◆ **Goal of the exercise**:
Exactly repeat the full listing that follows.

◆ **Data under study**:
▼

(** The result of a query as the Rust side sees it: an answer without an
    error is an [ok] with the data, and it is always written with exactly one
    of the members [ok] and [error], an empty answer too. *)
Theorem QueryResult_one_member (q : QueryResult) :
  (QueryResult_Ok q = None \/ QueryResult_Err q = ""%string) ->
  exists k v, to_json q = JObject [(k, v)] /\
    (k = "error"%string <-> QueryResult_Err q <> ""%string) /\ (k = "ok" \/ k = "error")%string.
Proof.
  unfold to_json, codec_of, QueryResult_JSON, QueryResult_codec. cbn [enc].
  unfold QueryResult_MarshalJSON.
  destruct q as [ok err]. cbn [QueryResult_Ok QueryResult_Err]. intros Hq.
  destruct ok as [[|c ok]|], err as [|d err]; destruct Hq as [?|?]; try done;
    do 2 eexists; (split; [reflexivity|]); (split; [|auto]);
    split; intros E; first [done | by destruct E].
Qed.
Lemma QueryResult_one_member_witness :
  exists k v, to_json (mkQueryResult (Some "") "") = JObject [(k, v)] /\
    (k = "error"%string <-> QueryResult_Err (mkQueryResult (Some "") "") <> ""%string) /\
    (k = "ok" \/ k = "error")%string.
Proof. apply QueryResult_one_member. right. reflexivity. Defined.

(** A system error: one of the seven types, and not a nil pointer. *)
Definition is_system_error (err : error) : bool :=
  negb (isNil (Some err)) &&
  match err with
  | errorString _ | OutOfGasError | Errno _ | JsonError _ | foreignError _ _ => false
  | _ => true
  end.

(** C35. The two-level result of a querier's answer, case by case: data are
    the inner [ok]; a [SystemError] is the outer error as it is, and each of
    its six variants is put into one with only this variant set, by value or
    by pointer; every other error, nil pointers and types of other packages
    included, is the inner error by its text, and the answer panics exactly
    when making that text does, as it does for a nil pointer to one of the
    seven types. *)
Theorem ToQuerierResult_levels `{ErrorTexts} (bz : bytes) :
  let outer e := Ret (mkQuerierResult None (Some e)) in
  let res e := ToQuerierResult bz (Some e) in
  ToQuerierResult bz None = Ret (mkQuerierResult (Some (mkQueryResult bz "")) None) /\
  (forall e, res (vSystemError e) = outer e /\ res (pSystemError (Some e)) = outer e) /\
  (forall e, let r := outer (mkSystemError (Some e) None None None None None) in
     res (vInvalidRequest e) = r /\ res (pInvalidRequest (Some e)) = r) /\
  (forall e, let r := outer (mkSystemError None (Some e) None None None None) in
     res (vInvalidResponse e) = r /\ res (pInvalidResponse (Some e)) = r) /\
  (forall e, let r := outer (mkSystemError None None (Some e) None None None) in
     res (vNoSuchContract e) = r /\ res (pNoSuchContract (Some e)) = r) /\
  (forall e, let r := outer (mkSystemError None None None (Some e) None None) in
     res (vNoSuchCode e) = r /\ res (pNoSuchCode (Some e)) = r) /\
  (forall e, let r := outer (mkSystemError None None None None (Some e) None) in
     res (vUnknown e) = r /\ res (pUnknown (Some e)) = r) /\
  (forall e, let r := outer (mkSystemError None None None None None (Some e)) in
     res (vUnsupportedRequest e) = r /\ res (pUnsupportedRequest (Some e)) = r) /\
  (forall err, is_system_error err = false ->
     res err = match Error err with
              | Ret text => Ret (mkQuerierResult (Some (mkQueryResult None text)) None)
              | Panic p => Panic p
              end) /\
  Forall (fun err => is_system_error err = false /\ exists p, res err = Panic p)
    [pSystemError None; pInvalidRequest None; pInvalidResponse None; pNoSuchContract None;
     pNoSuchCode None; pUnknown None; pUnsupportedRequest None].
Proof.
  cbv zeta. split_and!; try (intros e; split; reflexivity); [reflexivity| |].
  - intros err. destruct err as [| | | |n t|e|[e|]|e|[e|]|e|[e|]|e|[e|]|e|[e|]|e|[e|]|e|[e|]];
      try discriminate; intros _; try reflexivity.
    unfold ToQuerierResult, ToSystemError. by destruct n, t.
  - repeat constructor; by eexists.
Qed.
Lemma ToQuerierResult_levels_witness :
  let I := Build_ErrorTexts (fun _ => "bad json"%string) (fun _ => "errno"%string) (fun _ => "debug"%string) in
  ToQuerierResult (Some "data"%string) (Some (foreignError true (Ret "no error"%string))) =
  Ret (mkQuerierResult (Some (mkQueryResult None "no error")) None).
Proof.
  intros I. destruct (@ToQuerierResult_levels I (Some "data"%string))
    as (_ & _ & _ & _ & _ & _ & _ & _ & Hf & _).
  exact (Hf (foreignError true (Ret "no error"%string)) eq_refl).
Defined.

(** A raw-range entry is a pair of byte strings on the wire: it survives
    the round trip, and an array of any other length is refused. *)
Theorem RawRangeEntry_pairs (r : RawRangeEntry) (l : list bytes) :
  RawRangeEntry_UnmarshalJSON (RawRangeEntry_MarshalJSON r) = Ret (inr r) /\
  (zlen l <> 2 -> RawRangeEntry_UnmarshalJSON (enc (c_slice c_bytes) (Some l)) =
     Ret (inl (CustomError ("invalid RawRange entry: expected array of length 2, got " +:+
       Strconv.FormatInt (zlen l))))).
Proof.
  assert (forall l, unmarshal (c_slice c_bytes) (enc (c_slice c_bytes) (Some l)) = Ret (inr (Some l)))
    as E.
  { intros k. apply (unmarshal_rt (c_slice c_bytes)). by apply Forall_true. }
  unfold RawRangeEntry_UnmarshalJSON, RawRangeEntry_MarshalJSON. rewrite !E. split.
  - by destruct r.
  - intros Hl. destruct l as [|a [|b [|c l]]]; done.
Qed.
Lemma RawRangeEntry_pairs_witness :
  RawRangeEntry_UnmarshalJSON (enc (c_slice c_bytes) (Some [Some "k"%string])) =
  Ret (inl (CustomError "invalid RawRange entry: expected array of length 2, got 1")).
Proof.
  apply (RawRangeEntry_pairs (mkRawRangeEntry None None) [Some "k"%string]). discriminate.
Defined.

▲

◆ **Exercise answer**:
(** The result of a query as the Rust side sees it: an answer without an
    error is an [ok] with the data, and it is always written with exactly one
    of the members [ok] and [error], an empty answer too. *)
Theorem QueryResult_one_member (q : QueryResult) :
  (QueryResult_Ok q = None \/ QueryResult_Err q = ""%string) ->
  exists k v, to_json q = JObject [(k, v)] /\
    (k = "error"%string <-> QueryResult_Err q <> ""%string) /\ (k = "ok" \/ k = "error")%string.
Proof.
  unfold to_json, codec_of, QueryResult_JSON, QueryResult_codec. cbn [enc].
  unfold QueryResult_MarshalJSON.
  destruct q as [ok err]. cbn [QueryResult_Ok QueryResult_Err]. intros Hq.
  destruct ok as [[|c ok]|], err as [|d err]; destruct Hq as [?|?]; try done;
    do 2 eexists; (split; [reflexivity|]); (split; [|auto]);
    split; intros E; first [done | by destruct E].
Qed.
Lemma QueryResult_one_member_witness :
  exists k v, to_json (mkQueryResult (Some "") "") = JObject [(k, v)] /\
    (k = "error"%string <-> QueryResult_Err (mkQueryResult (Some "") "") <> ""%string) /\
    (k = "ok" \/ k = "error")%string.
Proof. apply QueryResult_one_member. right. reflexivity. Defined.

(** A system error: one of the seven types, and not a nil pointer. *)
Definition is_system_error (err : error) : bool :=
  negb (isNil (Some err)) &&
  match err with
  | errorString _ | OutOfGasError | Errno _ | JsonError _ | foreignError _ _ => false
  | _ => true
  end.

(** C35. The two-level result of a querier's answer, case by case: data are
    the inner [ok]; a [SystemError] is the outer error as it is, and each of
    its six variants is put into one with only this variant set, by value or
    by pointer; every other error, nil pointers and types of other packages
    included, is the inner error by its text, and the answer panics exactly
    when making that text does, as it does for a nil pointer to one of the
    seven types. *)
Theorem ToQuerierResult_levels `{ErrorTexts} (bz : bytes) :
  let outer e := Ret (mkQuerierResult None (Some e)) in
  let res e := ToQuerierResult bz (Some e) in
  ToQuerierResult bz None = Ret (mkQuerierResult (Some (mkQueryResult bz "")) None) /\
  (forall e, res (vSystemError e) = outer e /\ res (pSystemError (Some e)) = outer e) /\
  (forall e, let r := outer (mkSystemError (Some e) None None None None None) in
     res (vInvalidRequest e) = r /\ res (pInvalidRequest (Some e)) = r) /\
  (forall e, let r := outer (mkSystemError None (Some e) None None None None) in
     res (vInvalidResponse e) = r /\ res (pInvalidResponse (Some e)) = r) /\
  (forall e, let r := outer (mkSystemError None None (Some e) None None None) in
     res (vNoSuchContract e) = r /\ res (pNoSuchContract (Some e)) = r) /\
  (forall e, let r := outer (mkSystemError None None None (Some e) None None) in
     res (vNoSuchCode e) = r /\ res (pNoSuchCode (Some e)) = r) /\
  (forall e, let r := outer (mkSystemError None None None None (Some e) None) in
     res (vUnknown e) = r /\ res (pUnknown (Some e)) = r) /\
  (forall e, let r := outer (mkSystemError None None None None None (Some e)) in
     res (vUnsupportedRequest e) = r /\ res (pUnsupportedRequest (Some e)) = r) /\
  (forall err, is_system_error err = false ->
     res err = match Error err with
              | Ret text => Ret (mkQuerierResult (Some (mkQueryResult None text)) None)
              | Panic p => Panic p
              end) /\
  Forall (fun err => is_system_error err = false /\ exists p, res err = Panic p)
    [pSystemError None; pInvalidRequest None; pInvalidResponse None; pNoSuchContract None;
     pNoSuchCode None; pUnknown None; pUnsupportedRequest None].
Proof.
  cbv zeta. split_and!; try (intros e; split; reflexivity); [reflexivity| |].
  - intros err. destruct err as [| | | |n t|e|[e|]|e|[e|]|e|[e|]|e|[e|]|e|[e|]|e|[e|]|e|[e|]];
      try discriminate; intros _; try reflexivity.
    unfold ToQuerierResult, ToSystemError. by destruct n, t.
  - repeat constructor; by eexists.
Qed.
Lemma ToQuerierResult_levels_witness :
  let I := Build_ErrorTexts (fun _ => "bad json"%string) (fun _ => "errno"%string) (fun _ => "debug"%string) in
  ToQuerierResult (Some "data"%string) (Some (foreignError true (Ret "no error"%string))) =
  Ret (mkQuerierResult (Some (mkQueryResult None "no error")) None).
Proof.
  intros I. destruct (@ToQuerierResult_levels I (Some "data"%string))
    as (_ & _ & _ & _ & _ & _ & _ & _ & Hf & _).
  exact (Hf (foreignError true (Ret "no error"%string)) eq_refl).
Defined.

(** A raw-range entry is a pair of byte strings on the wire: it survives
    the round trip, and an array of any other length is refused. *)
Theorem RawRangeEntry_pairs (r : RawRangeEntry) (l : list bytes) :
  RawRangeEntry_UnmarshalJSON (RawRangeEntry_MarshalJSON r) = Ret (inr r) /\
  (zlen l <> 2 -> RawRangeEntry_UnmarshalJSON (enc (c_slice c_bytes) (Some l)) =
     Ret (inl (CustomError ("invalid RawRange entry: expected array of length 2, got " +:+
       Strconv.FormatInt (zlen l))))).
Proof.
  assert (forall l, unmarshal (c_slice c_bytes) (enc (c_slice c_bytes) (Some l)) = Ret (inr (Some l)))
    as E.
  { intros k. apply (unmarshal_rt (c_slice c_bytes)). by apply Forall_true. }
  unfold RawRangeEntry_UnmarshalJSON, RawRangeEntry_MarshalJSON. rewrite !E. split.
  - by destruct r.
  - intros Hl. destruct l as [|a [|b [|c l]]]; done.
Qed.
Lemma RawRangeEntry_pairs_witness :
  RawRangeEntry_UnmarshalJSON (enc (c_slice c_bytes) (Some [Some "k"%string])) =
  Ret (inl (CustomError "invalid RawRange entry: expected array of length 2, got 1")).
Proof.
  apply (RawRangeEntry_pairs (mkRawRangeEntry None None) [Some "k"%string]). discriminate.
Defined.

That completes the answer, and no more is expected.